"Mit der ganzen Härte des Rechtsstaats" werde man gegen Menschen vorgehen, die Flüchtlinge angreifen, hatte Angela Merkel im September versprochen. Halten kann der Staat das Versprechen nicht: Zwischen 1. Januar und 30. November hat die Polizei 93 Brandanschläge auf Flüchtlingsunterkünfte registriert, außerdem 28 tätliche Angriffe mit Messern, Baseballschlägern und anderen Waffen und 93 gefährlichen Sachbeschädigungen - von Steinwürfen bis hin zu Stahlkugeln, mit denen auf Fenster geschossen wurde. Die Täter nahmen mindestens in Kauf, dass Menschen verletzt oder sogar getötet werden. Acht Mal wurden Gebäude außerdem mit dem Ziel unter Wasser gesetzt, sie unbewohnbar zu machen.
Übergriffe im gesamten Bundesgebiet
Die Übergriffe verteilen sich auf das gesamte Bundesgebiet. Vor allem Brandanschläge sind inzwischen in allen Bundesländern schreckliche Realität. Sachsen und Nordrhein-Westfalen führen die Liste mit 18 beziehungsweise 14 Fällen an, in Baden-Württemberg, Bayern, Brandenburg und Sachsen-Anhalt gab es 2015 jeweils sieben Brandstiftungen in Asylunterkünften, in Schleswig-Holstein und Mecklenburg-Vorpommern jeweils fünf.
Wird die Gesamtzahl aller gewalttätigen Angriffe auf Flüchtlingsunterkünfte betrachtet, bildet Sachsen einen klaren Schwerpunkt - sowohl absolut als auch umgelegt auf die Zahl der Einwohner. Insgesamt 64 Gewalttaten registrierten die Behörden dort seit Jahresbeginn.

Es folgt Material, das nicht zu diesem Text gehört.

(* ===== verification/Effects.v ===== *)
(** * Code that threads state and can be unwound

    A computation over a state [S]: it ends with a value, or it is unwound
    (the fiber that runs it was killed) and leaves the state as it was at that
    point.  [wp] is its weakest postcondition, with a rule per construct;
    [keeps] says that it preserves a predicate of the state, however it
    ends. *)

From S2P Require Import Prelude.

Definition M (S A : Type) : Type := S -> option A * S.

Section Monad.
Context {S : Type}.

Definition ret {A} (a : A) : M S A := fun s => (Some a, s).
Definition bind {A B} (m : M S A) (k : A -> M S B) : M S B :=
  fun s => match m s with (Some a, s') => k a s' | (None, s') => (None, s') end.
Definition get : M S S := fun s => (Some s, s).
Definition gets {A} (f : S -> A) : M S A := fun s => (Some (f s), s).
Definition modify (f : S -> S) : M S unit := fun s => (Some tt, f s).
Definition unwind {A} : M S A := fun s => (None, s).
Definition when (b : bool) (m : M S unit) : M S unit := if b then m else ret tt.

(** A loop over the elements of a list. *)
Fixpoint each {A} (l : list A) (f : A -> M S unit) : M S unit :=
  match l with [] => ret tt | x :: l => bind (f x) (fun _ => each l f) end.

Definition wp {A} (m : M S A) (Q : option A -> S -> Prop) (s : S) : Prop := Q (m s).1 (m s).2.

Definition keeps {A} (I : S -> Prop) (m : M S A) : Prop := forall s, I s -> I (m s).2.
End Monad.

Declare Scope effect_scope.
Delimit Scope effect_scope with eff.
Notation "'let*' x ':=' m 'in' k" := (bind m (fun x => k))
  (at level 10, x pattern, m at level 100, k at level 200) : effect_scope.
Notation "m ;; k" := (bind m (fun _ => k)) (at level 100, k at level 200, right associativity) : effect_scope.

(** ** Weakest postconditions *)

Section Wp.
Context {S : Type}.
Implicit Types (s : S).

Lemma wp_ret {A} (a : A) (Q : option A -> S -> Prop) s : Q (Some a) s -> wp (ret a) Q s.
Proof. done. Qed.

Lemma wp_bind {A B} (m : M S A) (k : A -> M S B) (Q : option B -> S -> Prop) s :
  wp m (fun oa s' => match oa with Some a => wp (k a) Q s' | None => Q None s' end) s -> wp (bind m k) Q s.
Proof. unfold wp, bind. by destruct (m s) as [[a|] s']. Qed.

Lemma wp_mono {A} (m : M S A) (P Q : option A -> S -> Prop) s :
  wp m P s -> (forall oa s', P oa s' -> Q oa s') -> wp m Q s.
Proof. intros HP HPQ. by apply HPQ. Qed.

(** Cut: a known postcondition of the first part. *)
Lemma wp_cut {A B} (m : M S A) (k : A -> M S B) (P : option A -> S -> Prop) (Q : option B -> S -> Prop) s :
  wp m P s -> (forall a s', P (Some a) s' -> wp (k a) Q s') -> (forall s', P None s' -> Q None s') -> wp (bind m k) Q s.
Proof. intros HP Hk Hn. apply wp_bind. eapply wp_mono; [exact HP|]. intros [a|] s'; auto. Qed.

Lemma wp_each {A} (I : list A -> S -> Prop) (E : S -> Prop) (f : A -> M S unit) l s :
  I l s ->
  (forall x l s, I (x :: l) s -> wp (f x) (fun o s' => match o with Some _ => I l s' | None => E s' end) s) ->
  wp (each l f) (fun o s' => match o with Some _ => I [] s' | None => E s' end) s.
Proof.
  intros HI Hf. revert s HI. induction l as [|x l IH]; intros s HI; [done|].
  apply wp_bind. eapply wp_mono; [by apply Hf|]. intros [[]|] s' H; [by apply IH|done].
Qed.

Lemma wp_and {A} (m : M S A) (P Q : option A -> S -> Prop) s :
  wp m P s -> wp m Q s -> wp m (fun o s' => P o s' /\ Q o s') s.
Proof. done. Qed.
End Wp.

(** ** Preservation *)

Section Keeps.
Context {S : Type} (I : S -> Prop).

Lemma keeps_ret {A} (a : A) : keeps I (ret a).
Proof. by intros s. Qed.

Lemma keeps_unwind {A} : keeps I (@unwind S A).
Proof. by intros s. Qed.

Lemma keeps_get : keeps I get.
Proof. by intros s. Qed.

Lemma keeps_gets {A} (f : S -> A) : keeps I (gets f).
Proof. by intros s. Qed.

Lemma keeps_bind {A B} (m : M S A) (k : A -> M S B) : keeps I m -> (forall a, keeps I (k a)) -> keeps I (bind m k).
Proof.
  intros Hm Hk s HI. unfold bind. specialize (Hm s HI). destruct (m s) as [[a|] s']; [by apply Hk|done].
Qed.

Lemma keeps_when b m : keeps I m -> keeps I (when b m).
Proof. destruct b; [done|]. intros _. apply keeps_ret. Qed.

Lemma keeps_each {A} (l : list A) f : (forall x, keeps I (f x)) -> keeps I (each l f).
Proof. intros Hf. induction l as [|x l IH]; [apply keeps_ret|]. apply keeps_bind; [apply Hf|by intros _]. Qed.

Lemma keeps_wp {A} (m : M S A) s : keeps I m -> I s -> wp m (fun _ s' => I s') s.
Proof. intros Hm. apply Hm. Qed.
End Keeps.

Create HintDb effects.
#[export] Hint Resolve keeps_ret keeps_unwind keeps_get keeps_gets keeps_bind keeps_when keeps_each : effects.

(** Two continuations that agree where the first part ends. *)
Lemma bind_ext {S A B} (m : M S A) (k k' : A -> M S B) s :
  (forall a s', m s = (Some a, s') -> k a s' = k' a s') -> bind m k s = bind m k' s.
Proof. intros H. unfold bind. destruct (m s) as [[a|] s'] eqn:E; [by apply H|done]. Qed.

Wachsende Gewalt gegen Flüchtlinge
Jedem dieser Fälle sind ZEIT ONLINE und DIE ZEIT nachgegangen und haben die Umstände recherchiert. Sie ergeben ein Bild wachsender Gewalt gegen Flüchtlinge und wachsender Hilflosigkeit der Behörden. Am deutlichsten ist das an der Zahl der Brandanschläge zu sehen. Wurde im Januar noch in zwei Unterkünften Feuer gelegt, brannten im Oktober schon 20 Heime.
Die Polizei konnte dabei nur in weniger als einem von vier Fällen einen Tatverdächtigen ermitteln, lediglich in vier Fällen haben Gerichte Täter verurteilt, in weiteren acht Fällen wurde Anklage erhoben. Das sind kaum mehr als fünf Prozent aller Angriffe. Die meisten Taten sind bis heute nicht aufgeklärt. Zwölf Prozent der Verfahren wurden sogar bereits ganz eingestellt. Und dass, obwohl schon 104 Menschen bei Übergriffen verletzt wurden.